Alhamdulillah, sampai di usia 22 tahun ini, gue dapat bertemu dengan nyokap
gue setiap hari. Dulu waktu kecil,
gue sering kesal dan nggak suka
sama nyokap, karena terkesan terlalu
mengekang dan memberi banyak aturan. Tapi ya namanya anak kecil, ketika gue nggak suka sama nyokap, yang gue lakukan hanya bisa menangis. Dulu di mata gue, nyokap gue itu galak
banget. Dikit-dikit marah, dikit-dikit nyentil. Gue sering
merasa “selalu salah” di depan nyokap.
Pokoknya dulu semasa sekolah, gue sering kesal sama nyokap.
Tapi semakin gue
bertambah usia, gue semakin mengerti,
bahwa apa yang nyokap lakukan,
ternyata semata demi kebaikan gue.
Dari SD sampai SMA kelas 1, handphone gue
sering disita nyokap karena dianggap
merusak konsentrasi belajar. Gue
kesal banget saat itu, gue ngadu ke guru, gue nangis. Gue merasa
kayak dikekang (kalo diinget-inget alay
banget ya?). Tapi ternyata apa yang
nyokap lakukan membuahkan hasil, gue
bisa punya prestasi di sekolah. Itu semua nggak
lepas dari campur tangan nyokap
dalam mendidik gue.
Beberapa tahun terakhir, khususnya saat mulai kuliah, intensitas
komunikasi antara gue dan nyokap semakin meningkat. Gue semakin merasa “butuh” untuk ngobrol
sama nyokap terutama saat sepulang
kuliah, segala penat yang gue rasakan
kayanya bisa lepas hanya dengan ngobrol sama nyokap. Semakin lama, ada sesuatu yang nggak gue sadari, rasa ketidaksukaan gue ke nyokap semakin berganti
menjadi rasa kagum. Setiap gue
ngobrol, bertukar pikiran, atau curhat,
gue sering kali cuma bisa senyum melihat betapa tangguhnya wanita di depan gue ini. Sampai akhirnya, gue menjadikan nyokap sebagai role model gue.

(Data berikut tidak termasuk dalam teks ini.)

(** * Word-embedding tutorial notebook: preprocessing, vocabulary and
      embedding-table assembly

    A shallow embedding of the procedural code of
    [tutorial_notebooks/Tut5_Word_Embeddings_Student.ipynb]:

    - the text normalizer [NLP_preprocessing_pipeline] (cell 7);
    - the [TextVectorization] layer as the notebook configures it (cell 14);
    - the token materializer that builds [X_train_words] (cell 19);
    - the loop that fills [embeddings_cbow] and [embeddings_skipgram]
      (cell 25);
    - the 0.5 decision threshold of exercise 2 (cell 32).

    Python strings are modelled as [string]; a character is a one-byte code
    point, which is what the corpus holds once it is read with
    [encoding="ISO-8859-1"].  Python lists are [list]s, indexing is the
    partial lookup [l !! i] and an [IndexError] is [None]. *)

From Stdlib Require Import Ascii String QArith.
From stdpp Require Import base option list sorting strings gmap.

Local Open Scope string_scope.
Local Open Scope nat_scope.

(** ** Python string primitives used by the notebook *)

Module PyStr.

Definition code (c : ascii) : nat := nat_of_ascii c.

(** [str.isspace] on one-byte code points, which is also the class the
    regular-expression escape [\s] denotes for [str] patterns. *)
Definition isspace (c : ascii) : bool :=
  let n := code c in
  ((9 <=? n) && (n <=? 13)) || ((28 <=? n) && (n <=? 32))
  || (n =? 133) || (n =? 160).

Definition is_upper (c : ascii) : bool :=
  let n := code c in (65 <=? n) && (n <=? 90).

Definition is_lower (c : ascii) : bool :=
  let n := code c in (97 <=? n) && (n <=? 122).

(** The character class [a-zA-Z]. *)
Definition is_alpha (c : ascii) : bool := is_lower c || is_upper c.
(** * Blink detection: matched filter, streaming detector, batch recalculation

    A shallow embedding of [pupil_src/shared_modules/blink_detection.py]:
    the streaming plugin [Blink_Detection.recent_events] and the batch
    plugin [Offline_Blink_Detection.recalculate].

    Numbers.  Python floats are idealised as exact rationals ([Q]); every
    statement below is about exact arithmetic and is read up to [Qeq]
    ([==]) where a number is computed, and up to [=] where a value is only
    copied.  Python ints are [Z], lengths are [nat].

    Exceptions.  The three built-in exceptions the code can raise on
    well-typed input are [IndexError], [ZeroDivisionError] and
    [ValueError]; a fallible step returns a [result].

    Scope.  Menus, OpenGL drawing, the timeline, notifications and logging
    are host glue and are not modelled. *)

From Stdlib Require Import QArith Qround Qabs Qminmax Lqa Lia ZArith List.
From stdpp Require Import list strings gmap.

Local Open Scope Q_scope.

(** ** Python and numpy primitives used by the plugin *)

Inductive exn : Type :=
| IndexError
| ZeroDivisionError
| ValueError.

Inductive result (A : Type) : Type :=
| Ok (a : A)
| Raise (e : exn).

Arguments Ok {A} a.
Arguments Raise {A} e.

(** Sequencing: an exception ends the computation. *)
#[global] Instance result_bind : MBind result := fun A B k m =>
  match m with
  | Ok a => k a
  | Raise e => Raise e
  end.

(** [x < y] on floats, as a boolean. *)
Definition Qltb (x y : Q) : bool := negb (Qle_bool y x).

(** [l[i]] for a Python int [i]: negative indices count from the end,
    anything outside [-len, len) raises [IndexError]. *)
Definition py_index {A : Type} (l : list A) (i : Z) : result A :=
  let n := Z.of_nat (length l) in
  let j := if (i <? 0)%Z then (n + i)%Z else i in
  if (j <? 0)%Z then Raise IndexError
  else match l !! Z.to_nat j with
       | Some x => Ok x
       | None => Raise IndexError
       end.

(** [x / y] on Python floats. *)
Definition py_truediv (x y : Q) : result Q :=
  if Qeq_bool y 0 then Raise ZeroDivisionError else Ok (x / y).

(** [round(x)] with one argument: nearest integer, ties to even. *)
Definition py_round (x : Q) : Z :=
  let f := Qfloor x in
  match Qcompare (x - inject_Z f) (1 # 2) with
  | Lt => f
  | Gt => (f + 1)%Z
  | Eq => if Z.even f then f else (f + 1)%Z
  end.

(** [np.ones(n)]: a negative dimension is a [ValueError]. *)
Definition np_ones (n : Z) : result (list Q) :=
  if (n <? 0)%Z then Raise ValueError else Ok (repeat 1 (Z.to_nat n)).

Semakin ke sini, perbincangan hangat antara gue dan nyokap semakin
menjadi candu. Gue dan nyokap menjadi semakin lebih luwes untuk
berbincang tentang satu sama lain. Kami berdua sering kali menghabiskan waktu
berjam-jam hanya untuk bicara tentang apa saja, yang paling sering, jadi telat
tidur karena terlalu seru membahas ini itu, bisa sampai jam 1 atau 2 pagi sambil
ngopi dan ngemil berdua di ruang keluarga.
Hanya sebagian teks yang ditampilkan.